> _Description of the task_: The lines to find are those in the entries that hold the word "demoLog"; copy every one of them.

> _Given entries_:
(* ===== verification/KvRaft.v ===== *)
(** * The replicated key/value service: [src/src/kvraft/]

    [server.go] and [client.go]: the state machine a server runs over the messages
    Raft delivers on [applyCh], the waiters that tie an RPC to a log index, snapshots,
    and the clerk.  A critical section under [kv.mu] is one definition; the calls a
    handler makes to Raft ([Start], [Snapshot]) are its arguments and results. *)

From S2P Require Import Prelude Persister Raft RaftCodec Waiters Dedup.

(** ** Data *)

Inductive Err := OK | ErrNoKey | ErrWrongLeader | ErrTimeout.

Inductive OpType := TGet | TPut | TAppend.

Record Op := mkOp {
  op_Type : OpType; op_Key : string; op_Value : string; op_ClientId : Z; op_Seq : Z }.

Record result := mkResult {
  r_err : Err; r_value : string; r_clientId : Z; r_seq : Z }.

Record lastReply := mkLastReply { lr_Seq : Z; lr_Value : string; lr_Err : Err }.

#[global] Instance Err_eq_dec : EqDecision Err.
Proof. solve_decision. Defined.
#[global] Instance OpType_eq_dec : EqDecision OpType.
Proof. solve_decision. Defined.
#[global] Instance Op_eq_dec : EqDecision Op.
Proof. solve_decision. Defined.

(** [data] and [dedup]: what the log determines and a snapshot holds. *)
Record Store := mkStore {
  data : gmap string string;
  dedup : gmap Z lastReply;
}.

Record KVServer := mkKVServer {
  kv_me : Z;
  maxraftstate : Z;
  kv_dead : bool;
  store : Store;
  waiters : Waiters result;
  kv_lastApplied : Z;
}.

(** [encoding/gob] on the two maps of a snapshot. *)
Class SnapCodec := {
  gobEncodeStore : Store -> bytes;
  gobDecodeStore : bytes -> option Store;
}.

Class SnapCodecOk `{SnapCodec} : Prop := {
  snap_roundtrip : forall s, gobDecodeStore (gobEncodeStore s) = Some s;
  snap_nonempty : forall s, gobEncodeStore s <> [];
}.

(** ** The state machine *)

(** The [switch] of [applyCommand]: the new [data] and the result's [err], [value]. *)
Definition runOp (op : Op) (m : gmap string string) : gmap string string * (Err * string) :=
  match op_Type op with
  | TGet =>
      match m !! op_Key op with
      | Some v => (m, (OK, v))
      | None => (m, (ErrNoKey, EmptyString))
      end
  | TPut => (<[op_Key op := op_Value op]> m, (OK, EmptyString))
  | TAppend =>
      (<[op_Key op := String.append (go_map_get EmptyString m (op_Key op)) (op_Value op)]> m,
       (OK, EmptyString))
  end.

(** Duplicate suppression around it. *)
Definition applyOp (op : Op) (s : Store) : Store * result :=
  let isGet := bool_decide (op_Type op = TGet) in
  let fresh :=
    let '(m, (e, v)) := runOp op (data s) in
    (mkStore m
       (if isGet then dedup s else <[op_ClientId op := mkLastReply (op_Seq op) v e]> (dedup s)),
     mkResult e v (op_ClientId op) (op_Seq op)) in
  match dedup s !! op_ClientId op with
  | Some last =>
      if (lr_Seq last >=? op_Seq op) && negb isGet
      then (s, mkResult (lr_Err last) (lr_Value last) (op_ClientId op) (op_Seq op))
      else fresh
  | None => fresh
  end.

Section server.
Context `{SnapCodec}.
Implicit Types (kv : KVServer).

Definition set_store (s : Store) kv : KVServer :=
  mkKVServer (kv_me kv) (maxraftstate kv) (kv_dead kv) s (waiters kv) (kv_lastApplied kv).
Definition set_lastApplied (i : Z) kv : KVServer :=
  mkKVServer (kv_me kv) (maxraftstate kv) (kv_dead kv) (store kv) (waiters kv) i.
Definition set_waiters (w : Waiters result) kv : KVServer :=
  mkKVServer (kv_me kv) (maxraftstate kv) (kv_dead kv) (store kv) w (kv_lastApplied kv).

(** The snapshot to hand to [rf.Snapshot], if the raft state has grown to [rsize]. *)
Definition maybeSnapshot (rsize index : Z) kv : option (Z * bytes) :=
  if maxraftstate kv <? 0 then None
  else if rsize <? maxraftstate kv then None
  else Some (index, gobEncodeStore (store kv)).

Definition readSnapshot (d : bytes) kv : KVServer :=
  match d with
  | [] => kv
  | _ => match gobDecodeStore d with None => kv | Some s => set_store s kv end
  end.

(** [None]: a panic ([msg.Command] is not an [Op]) or blocking on a waiter. *)
Definition applyCommand (rsize : Z) (cmd : option Op) (index : Z) kv
  : option (KVServer * option (Z * bytes)) :=
  if index <=? kv_lastApplied kv then Some (kv, None)
  else
    let kv := set_lastApplied index kv in
    op ← cmd;
    let '(s, res) := applyOp op (store kv) in
    let kv := set_store s kv in
    w ← wake index res (waiters kv);
    let kv := set_waiters w kv in
    Some (kv, maybeSnapshot rsize index kv).

Definition applySnapshot (snap : bytes) (index : Z) kv : KVServer :=
  if index <=? kv_lastApplied kv then kv
  else kv |> readSnapshot snap |> set_lastApplied index.

(** One message of [applyLoop], while the server is not killed. *)
Definition applyMsg (rsize : Z) (msg : ApplyMsg Op) kv : option (KVServer * option (Z * bytes)) :=
  if kv_dead kv then Some (kv, None)
  else match msg with
       | CommandMsg cmd index => applyCommand rsize cmd index kv
       | SnapshotMsg snap _ index => Some (applySnapshot snap index kv, None)
       end.

(** ** RPC handlers *)

(** [waitFor] after [Start] returned [index]: a fresh channel waits for it. *)
Definition waitFor_register (index : Z) kv : KVServer * nat :=
  let '(w, ch) := register index (waiters kv) in (set_waiters w kv, ch).

(** The channel delivers: forget the waiter, and check whose command it was. *)
Definition waitFor_receive (op : Op) (index : Z) (ch : nat) kv : option (KVServer * result) :=
  '(w, res) ← receive index ch (waiters kv);
  Some (set_waiters w kv,
        if negb (r_clientId res =? op_ClientId op) || negb (r_seq res =? op_Seq op)
        then mkResult ErrWrongLeader EmptyString 0 0 else res).

Definition waitFor_timeout (index : Z) kv : KVServer * result :=
  (set_waiters (expire index (waiters kv)) kv, mkResult ErrTimeout EmptyString 0 0).

Record GetArgs := mkGetArgs { g_Key : string; g_ClientId : Z; g_Seq : Z }.
Record PutAppendArgs := mkPutAppendArgs {
  pa_Key : string; pa_Value : string; pa_Op : OpType; pa_ClientId : Z; pa_Seq : Z }.

(** The operations the handlers submit, and their replies. *)
Definition Get_op (a : GetArgs) : Op := mkOp TGet (g_Key a) EmptyString (g_ClientId a) (g_Seq a).
Definition Get_reply (r : result) : Err * string := (r_err r, r_value r).
Definition Put_op (a : PutAppendArgs) : Op :=
  mkOp TPut (pa_Key a) (pa_Value a) (pa_ClientId a) (pa_Seq a).
Definition Append_op (a : PutAppendArgs) : Op :=
  mkOp TAppend (pa_Key a) (pa_Value a) (pa_ClientId a) (pa_Seq a).
Definition PutAppend_reply (r : result) : Err := r_err r.

Definition Kill kv : KVServer :=
  mkKVServer (kv_me kv) (maxraftstate kv) true (store kv) (waiters kv) (kv_lastApplied kv).

Definition StartKVServer (me maxraftstate : Z) (ps : Persister) : KVServer :=
  readSnapshot (ReadSnapshot ps)
    (mkKVServer me maxraftstate false (mkStore ∅ ∅) (noWaiters result) 0).
End server.

(** ** Clerk *)

Record Clerk := mkClerk { nservers : nat; clientId : Z; ck_seq : Z; leaderHint : Z }.

Definition MakeClerk (n : nat) (nrand : Z) : Clerk := mkClerk n nrand 0 0.

Definition nextSeq (ck : Clerk) : Clerk * Z :=
  let s := wrap_signed 64 (ck_seq ck + 1) in
  (mkClerk (nservers ck) (clientId ck) s (leaderHint ck), s).

(** The retry loop: [call i server] is the outcome of the [i]-th call, sent to
    [server] ([None]: no reply).  The loop stops at the first reply [good] accepts;
    [None]: index out of range, or the fuel ran out. *)
Fixpoint clerkLoop {R} (call : nat -> Z -> option R) (good : R -> bool) (n : nat)
    (fuel i : nat) (leader : Z) : option (Z * R) :=
  match fuel with
  | O => None
  | S fuel =>
      if (0 <=? leader) && (leader <? Z.of_nat n) then
        match call i leader with
        | Some r =>
            if good r then Some (leader, r)
            else clerkLoop call good n fuel (S i) (Z.rem (leader + 1) (Z.of_nat n))
        | None => clerkLoop call good n fuel (S i) (Z.rem (leader + 1) (Z.of_nat n))
        end
      else None
  end.

Definition set_hint (leader : Z) (ck : Clerk) : Clerk :=
  mkClerk (nservers ck) (clientId ck) (ck_seq ck) (wrap_signed 32 leader).

Definition Clerk_Get (call : GetArgs -> nat -> Z -> option (Err * string)) (fuel : nat)
    (key : string) (ck : Clerk) : option (Clerk * string) :=
  let '(ck, s) := nextSeq ck in
  '(leader, (_, v)) ← clerkLoop (call (mkGetArgs key (clientId ck) s))
    (fun '(e, _) => bool_decide (e = OK) || bool_decide (e = ErrNoKey))
    (nservers ck) fuel 0 (leaderHint ck);
  Some (set_hint leader ck, v).

(** [call] sends to the handler ["KVServer."+op]. *)
Definition Clerk_PutAppend (call : PutAppendArgs -> nat -> Z -> option Err) (fuel : nat)
    (key value : string) (op : OpType) (ck : Clerk) : option Clerk :=
  let '(ck, s) := nextSeq ck in
  '(leader, _) ← clerkLoop (call (mkPutAppendArgs key value op (clientId ck) s))
    (fun e => bool_decide (e = OK)) (nservers ck) fuel 0 (leaderHint ck);
  Some (set_hint leader ck).

(** ** Exactly-once semantics *)

#[global] Instance kvRequests : Requests Op := {|
  mutating op := negb (bool_decide (op_Type op = TGet));
  opId op := (op_ClientId op, op_Seq op);
|}.

(** The store after the commands of a log. *)
Definition smRun (log : list Op) : Store := foldl (fun s op => (applyOp op s).1) (mkStore ∅ ∅) log.

(** The specification: the requests performed one after the other without any duplicate
    detection. *)
Definition replayOps (ops : list Op) : gmap string string :=
  foldl (fun m op => (runOp op m).1) ∅ ops.

Lemma smRun_snoc log op : smRun (log ++ [op]) = (applyOp op (smRun log)).1.
Proof. unfold smRun. by rewrite foldl_app. Qed.

Lemma applyOp_detects :
  detects (mkStore ∅ ∅) (fun op s s' => s' = (applyOp op s).1)
    (fun s c => lr_Seq <$> dedup s !! c) data (fun op d d' => d' = (runOp op d).1).
Proof.
  split; [done|]. intros op s s' ->. unfold applyOp, runOp. destruct s as [m d]. cbn [mutating opId kvRequests fst snd].
  assert (forall c l, lr_Seq <$> <[op_ClientId op := mkLastReply (op_Seq op) (r_value l) (r_err l)]> d !! c =
    if decide (c = op_ClientId op) then Some (op_Seq op) else lr_Seq <$> d !! c) as Hins.
  { intros c l. rewrite lookup_insert. repeat case_decide; subst; done. }
  destruct (op_Type op) eqn:Ht; cbn -[decide];
    [right; left; destruct (d !! _) as [last|]; [rewrite andb_false_r|]; by destruct (m !! _)|..];
    (destruct (d !! _) as [last|] eqn:El; [destruct (Z.geb_spec (lr_Seq last) (op_Seq op)); [left; cbn; eauto|]|]);
    right; right; (split_and!; [done|naive_solver|done|]); intros c; apply (Hins c (mkResult OK EmptyString 0 0)).
Qed.

Lemma exactly_once_data log : clientOrdered log -> data (smRun log) = replayOps (firsts log).
Proof.
  intros Ho. assert (runs (mkStore ∅ ∅) (fun op s s' => s' = (applyOp op s).1) log (smRun log)) as Hr.
  { clear. induction log as [|op log IH] using rev_ind; [constructor|]. rewrite smRun_snoc. by econstructor. }
  eapply runs_exactly_once in Hr; [|apply applyOp_detects|done]. revert Hr. generalize (data (smRun log)).
  induction 1 as [|ops op d d' _ -> ->]; [done|]. unfold replayOps. by rewrite foldl_app.
Qed.

(** Every mutating request takes effect exactly once, at its first occurrence in
    the log, however often retries put it there: the key/value map is the one the
    first occurrences alone produce, and each request has exactly one of them. *)
Theorem kvraft_exactly_once log :
  clientOrdered log ->
  data (smRun log) = replayOps (firsts log) /\
  NoDup (opId <$> firsts log) /\
  forall op, op ∈ log -> mutating op = true -> opId op ∈ opId <$> firsts log.
Proof.
  intros Ho. split_and!; [by apply exactly_once_data|apply firsts_NoDup|intros; apply firsts_ids; eauto].
Qed.

(** A retried append, with another client between. *)
Definition demoLog : list Op :=
  [mkOp TPut "k" "a" 1 1; mkOp TAppend "k" "b" 2 1; mkOp TGet "k" EmptyString 1 2; mkOp TAppend "k" "b" 2 1].

Lemma kvraft_exactly_once_witness :
  data (smRun demoLog) !! "k"%string = Some "ab"%string /\
  data (smRun demoLog) = replayOps (firsts demoLog).
Proof.
  split; [reflexivity|]. apply (kvraft_exactly_once demoLog).
  intros i j a b Hij Ha Hb Hma Hmb Hc Hs.
  do 4 (destruct i as [|i]; [do 4 (destruct j as [|j]; [simplify_eq/=; try lia; done|]); simplify_eq/=|]);
    simplify_eq/=.
Defined.

(** ** One server over the committed log *)

Section replica.
Context `{SnapCodecOk}.

(** The committed log: entry [i] is at position [i - 1]. *)
Variable log : list Op.

Definition stateAt (i : Z) : Store := smRun (take (Z.to_nat i) log).

(** What the command at index [i] answers. *)
Definition resultAt (i : Z) : option result :=
  op ← log @! (i - 1); Some (applyOp op (stateAt (i - 1))).2.

(** A server, the position in the log its store is at (after a restart it is
    ahead of [lastApplied]), the RPCs waiting in [waitFor], and those answered. *)
Record Server := mkServer {
  srv : KVServer;
  pos : Z;
  waiting : list (Op * Z * nat);
  answered : list (Op * result);
}.

(** What Raft promises of the messages it delivers: commands of the log in order,
    and snapshots some server took of the log, never behind what was delivered. *)
Definition faithful (s : Server) (msg : ApplyMsg Op) : Prop :=
  match msg with
  | CommandMsg cmd i =>
      i <= kv_lastApplied (srv s) \/ i = pos s + 1 /\ cmd = log @! (i - 1) /\ is_Some cmd
  | SnapshotMsg snap _ i =>
      i <= kv_lastApplied (srv s) \/
      pos s <= i <= zlen log /\ snap = gobEncodeStore (stateAt i)
  end.

(** The position after a message. *)
Definition posAfter (s : Server) (msg : ApplyMsg Op) : Z :=
  if kv_dead (srv s) then pos s
  else match msg with
       | CommandMsg _ i | SnapshotMsg _ _ i => if i <=? kv_lastApplied (srv s) then pos s else i
       end.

> _Output for this task_:
Definition demoLog : list Op :=
  data (smRun demoLog) !! "k"%string = Some "ab"%string /\
  data (smRun demoLog) = replayOps (firsts demoLog).
  split; [reflexivity|]. apply (kvraft_exactly_once demoLog).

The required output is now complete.